4 December 1942 Constituted in the Army of the United States as the 528th Quartermaster Service Battalion
15 December 1942 Activated at Camp McCain, MS
18 January 1944 Battalion broken up and its elements reorganized and redesignated as follows-
1. Headquarters and Headquarters Detachment as Headquarters and Headquarters Detachment, 528th Quartermaster Battalion
2. Companies A, B, C, and D as the 4098th, 4099th, 4100th, and 4128th Quartermaster Service Companies, respectively – hereafter separate lineages
24 May 1946 – Headquarters and Headquarters Detachment, 528th Quartermaster Battalion reorganized and redesignated as Headquarters and Headquarters Detachment, 528th Quartermaster Battalion, Mobile
1 Aug 1946 – HHD 528 Transportation Corps Truck Battalion (TCTB)
1 Feb 1947 – HHD 528 QB
20 Nov 1947 – Inactivated (France)
12 Oct 1948 – HHD 426 Quartermaster Battalion allotted to Organized Reserve Corps (ORC) and assigned to the 2nd Army
22 Oct 1948 – Activated at Clarksburg, WV
8 Nov 1950 – Inactivated (West Virginia), withdrawn from ORC
15 Jan 1952 – Redesignated as Headquarters and Headquarters Detachment, 528th Quartermaster Battalion; concurrently withdrawn from the Organized Reserve Corps and allotted to the Regular Army
1 Feb 1952 – Activated at Camp Atterbury, IN
25 Nov 1966 – Inactivated (Fort Lee, Virginia)
5 Sep 1969 – HHD 528 Quartermaster Battalion reorganized
25 Sep 1969 – Activated at Phu Bai, Vietnam
15 Apr 1971 – Inactivated (Vietnam)
3 Jun 1986 – 13 SB organized and consolidated with
16 May 1987 – Consolidated with the 13th Support Battalion (active) (constituted 3 June 1986 in the Regular Army and activated at Fort Bragg, NC); consolidated unit concurrently redesignated as the 528th Support Battalion
1 Nov 1995 – 528 SOSB (A) allotted to SOSCOM
17 October 2005 - Inactivated at Fort Bragg, North Carolina organic elements distributed to 3rd and 7th Special Forces Group (A) to create Group Support Battalions
18 October 2007 - Headquarters redesignated as Headquarters and Headquarters Company, 528th Sustainment Brigade (organic elements concurrently disbanded) assets succeeded to the Brigade Troops Battalion (Airborne)

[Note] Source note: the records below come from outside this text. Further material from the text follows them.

Inductive mig_wrote (m : VolumeMigration) : list MigWrite → Prop :=
| mw_nothing : mig_wrote m []
| mw_start m' : mig_phase m = "" → mig_phase m' = MigrationPhasePending → mig_Spec m' = mig_Spec m →
    mig_wrote m [inl (WUpdateStatus m')]
| mw_report m' : mig_Spec m' = mig_Spec m → mig_phase m' = mig_phase m →
    mig_state m' = MigrationStatusError ∨ mig_state m' = mig_state m →
    mig_wrote m [inl (WUpdateStatus m')]
| mw_move m' srcVol : mig_source_valid m srcVol → mig_moves m (mig_phase m') →
    mig_Spec m' = mig_Spec m → mig_wrote m [inl (WUpdateStatus m')]
| mw_info m' srcVol : mig_source_valid m srcVol → mig_Status m' = mig_Status m →
    om_Finalizers (mig_meta m') = om_Finalizers (mig_meta m) →
    mig_info m' = mig_info m →
    vi_Name (mig_source m') = vi_Name (mig_source m) →
    vi_Namespace (mig_source m') = vi_Namespace (mig_source m) →
    (vi_Name (mig_dest m) ≠ "" → vi_Name (mig_dest m') = vi_Name (mig_dest m) ∧
                                 vi_Namespace (mig_dest m') = vi_Namespace (mig_dest m)) →
    mig_wrote m [inl (WUpdate m')]
| mw_create v srcVol : mig_source_valid m srcVol → mig_phase m ≠ "" → mig_phase m ≠ MigrationPhasePending →
    vi_Name (mig_dest m) ≠ "" → vol_Name v = vi_Name (mig_dest m) →
    vol_Namespace v = vi_Namespace (mig_dest m) → vs_TargetNodeId (vol_Spec v) = "" →
    map_get (om_Annotations (vol_meta v)) PoolLabelSelectorKey =
      Some (PoolLabelsNodeSnKey +:+ "!=" +:+ vs_TargetNodeId (vol_Spec srcVol)) →
    mig_wrote m [inr (WCreate v)].

(** What was written, if anything: also when the request panics. *)
Definition writes {A} (c : go (Logged W MigWrite) A) (w : W) : list MigWrite := (run_state (c (w, []))).2.

Lemma mig_update_writes m w : writes (mig_update m) w = [inl (WUpdate m)].
Proof.
  unfold writes, mig_update. go_simpl. cbn. rewrite logged_run.
  by destruct (kUpdate (T:=VolumeMigration) _ w).
Qed.
Lemma mig_update_status_writes m w : writes (mig_update_status m) w = [inl (WUpdateStatus m)].
Proof.
  unfold writes, mig_update_status. go_simpl. cbn. rewrite logged_run.
  by destruct (kUpdateStatus (T:=VolumeMigration) _ w).
Qed.
Lemma mig_report_writes m res w : writes (mig_report m res) w = [inl (WUpdateStatus m)].
Proof.
  unfold writes, mig_report. go_simpl. cbn. rewrite logged_run.
  by destruct (kUpdateStatus (T:=VolumeMigration) _ w).
Qed.
(** A read writes nothing, and what follows is all that is written. *)
Lemma get_writes {A} ns name (f : result AntstorVolume → go (Logged W MigWrite) A) w :
  writes (r ← kGet (T := AntstorVolume) ns name; f r) w =
  match kGet (T := AntstorVolume) (KubeClient := KV) ns name w with
  | Ret r w' => writes (f r) w'
  | Panic _ _ => []
  end.
Proof.
  unfold writes. go_simpl. cbn. unfold on_fst. cbn [fst snd].
  by destruct (kGet (T:=AntstorVolume) ns name w).
Qed.
Lemma get_mig_writes {A} ns name (f : result VolumeMigration → go (Logged W MigWrite) A) w :
  writes (r ← kGet (T := VolumeMigration) ns name; f r) w =
  match kGet (T := VolumeMigration) (KubeClient := KM) ns name w with
  | Ret r w' => writes (f r) w'
  | Panic _ _ => []
  end.
Proof.
  unfold writes. go_simpl. cbn. unfold on_fst. cbn [fst snd].
  by destruct (kGet (T:=VolumeMigration) ns name w).
Qed.
Lemma deref_writes {A B} what (p : option A) (f : A → go (Logged W MigWrite) B) w :
  writes (x ← deref what p; f x) w = match p with Some x => writes (f x) w | None => [] end.
Proof. by destruct p. Qed.
Lemma host_writes {B} v (f : string → go (Logged W MigWrite) B) w :
  writes (x ← HostNode_ID v; f x) w =
  match vs_HostNode (vol_Spec v) with Some h => writes (f (ni_ID h)) w | None => [] end.
Proof. unfold HostNode_ID. by destruct (vs_HostNode (vol_Spec v)). Qed.

Lemma mig_advance_wrote m srcVol w :
  mig_source_valid m srcVol → vi_Name (mig_dest m) ≠ "" →
  vi_TargetNodeId (mig_dest m) ≠ "" → tgt_Address (vi_Spdk (mig_dest m)) ≠ "" →
  mig_wrote m (writes (mig_advance m) w).
Proof.
  intros Hs Hn Ht Ha. unfold mig_advance.
  repeat match goal with |- context [decide ?P] => destruct (decide P) end;
    rewrite ?mig_update_status_writes; try apply mw_nothing;
    (eapply mw_move; [exact Hs| |done]); econstructor; try done; by apply dec_stable.
Qed.

Lemma mig_destination_wrote m srcVol w :
  mig_source_valid m srcVol → vi_Name (mig_dest m) ≠ "" →
  mig_phase m ≠ "" → mig_phase m ≠ MigrationPhasePending →
  mig_wrote m (writes (mig_destination srcVol m) w).
Proof.
  intros Hs Hn H0 H1. unfold mig_destination. rewrite get_writes.
  destruct (kGet _ _ w) as [[d|e] w1|]; [| |apply mw_nothing].
  - repeat case_decide; try apply mw_nothing.
    + rewrite deref_writes. case_match; [|apply mw_nothing]. rewrite mig_update_writes.
      by eapply mw_info.
    + eapply mig_advance_wrote; try done; tauto.
  - destruct (negb _); [apply mw_nothing|]. unfold mig_dest_volume.
    destruct (vs_SpdkTarget (vol_Spec srcVol)) as [t|]; [|apply mw_nothing].
    unfold writes. go_simpl. cbn. rewrite logged_run.
    assert (∀ v, vol_Name v = vi_Name (mig_dest m) → vol_Namespace v = vi_Namespace (mig_dest m) →
      vs_TargetNodeId (vol_Spec v) = "" →
      map_get (om_Annotations (vol_meta v)) PoolLabelSelectorKey =
      Some (PoolLabelsNodeSnKey +:+ "!=" +:+ vs_TargetNodeId (vol_Spec srcVol)) →
      mig_wrote m [inr (WCreate v)]) as Hc by (intros v; by eapply mw_create).
    destruct (kCreate _ w1); cbn [run_state snd]; apply Hc; try done; apply lookup_insert_eq.
Qed.

(** Only the spec and the status of the migration matter. *)
Lemma mig_wrote_ext m m1 l :
  mig_Spec m1 = mig_Spec m → mig_Status m1 = mig_Status m →
  om_Finalizers (mig_meta m1) = om_Finalizers (mig_meta m) → mig_wrote m1 l → mig_wrote m l.
Proof.
  intros Hsp Hst Hfin.
  assert (∀ s, mig_source_valid m1 s → mig_source_valid m s) as Hv.
  { intros s [Hg ? ? ?]. split; try done. unfold mig_source in *. by rewrite Hsp in Hg. }
  assert (∀ p, mig_moves m1 p → mig_moves m p) as Hmv.
  { intros p []; unfold mig_phase, mig_info, mig_dest in *; rewrite ?Hsp, ?Hst in *; by constructor. }
  unfold mig_phase, mig_state in *.
  intros [|m'|m'|m' s|m' s|v s]; unfold mig_phase, mig_state, mig_source, mig_dest, mig_info in *;
    rewrite ?Hsp, ?Hst, ?Hfin in *.
  - apply mw_nothing.
  - by eapply mw_start.
  - by eapply mw_report.
  - eapply mw_move; eauto.
  - eapply mw_info; eauto.
  - eapply mw_create; eauto.
Qed.

Lemma mig_prepare_wrote u m srcVol w :
  mig_source_valid m srcVol → mig_phase m ≠ "" →
  mig_wrote m (writes (mig_prepare u srcVol m) w).
Proof.
  intros Hs Hph. unfold mig_prepare. case_decide as Hi.
  { rewrite host_writes. case_match; [|apply mw_nothing].
    rewrite deref_writes. case_match; [|apply mw_nothing].
    rewrite mig_update_writes. by eapply mw_info. }
  set (m1 := mig_set_meta _ m).
  apply (mig_wrote_ext m m1); [done|done|done|].
  assert (mig_source_valid m1 srcVol) as Hs1 by (destruct Hs; by split).
  case_decide.
  { rewrite host_writes. case_match; [|apply mw_nothing]. rewrite mig_update_writes. by eapply mw_info. }
  case_decide as Hp.
  { rewrite mig_update_status_writes. eapply mw_move; [done| |done]. by apply move_create. }
  case_decide as Hn; [|by apply mig_destination_wrote].
  rewrite host_writes. case_match; [|apply mw_nothing]. rewrite mig_update_writes. by eapply mw_info.
Qed.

==Campaign participation credit==

| Conflict | Streamer | Year(s) |
| World War II | Sicily (with arrowhead) | 1942 |  |
| World War II | Rome-Arno | 1944–1945 |  |
| World War II | Southern France (with arrowhead) | 1944–1945 |  |
| World War II | Rhineland | 1945 |  |
| World War II | Ardennes-Alsace | 1945 |  |
| World War II | Central Europe | 1945 |  |
| Vietnam War | Summer–Fall 1969 | 1969 |  |
| Vietnam War | Winter–Spring 1970 | 1970 |  |
| Vietnam War | Sanctuary Counteroffensive | 1970 |  |
| Vietnam War | Counteroffensive, Phase VII | 1970–1971 |  |
| Defense of Saudi Arabia | Saudi Arabia | 1991 |  |
| Liberation and Defense of Kuwait | Kuwait | 1991 |  |
| War on Terrorism | Worldwide | 1991-TBD |  |

==Decorations==

| Ribbon | Award | Year | Notes |
|---|---|---|---|
|  | Valorous Unit Award | 1991 | IRAQ-KUWAIT (17 Jan. 1991 – 28 Feb. 1991, DAGO 14, 1993)(DAGO 12, 1994) |
|  | Meritorious Unit Commendation (Army) | 2001-2004 | Operation Enduring Freedom Permanent orders 246-19 2 September 2008 |

==Distinctive unit insignia==
The insignia is the shield and motto of the coat of arms. The insignia was authorized for wear on 14 Jan. 1988

- Blazon
  - Shield: Or, a dance of two vert between a fleur-de-lis and two arrowheads gules, in base a fountain
  - Crest: On a wreath of the colors (or and vert) a semi-oriental winged dragon gules, armed and langued vert, grasping two arrows saltirewise of the first
  - Motto: We Support to the Utmost
- Symbolism: The heraldic dance is reminiscent of mountains while the fountain represents water. The fleur-de-lis is for France. These elements represent the service of the unit in Europe during World War II. The unit's two assault landings are indicated by the red arrowheads while the green refers to the organization's mission of support to Special Operations. The unit's service in Vietnam is symbolized by the dragon. Its wings and the crossed arrows refer to the battalion's mission and capabilities.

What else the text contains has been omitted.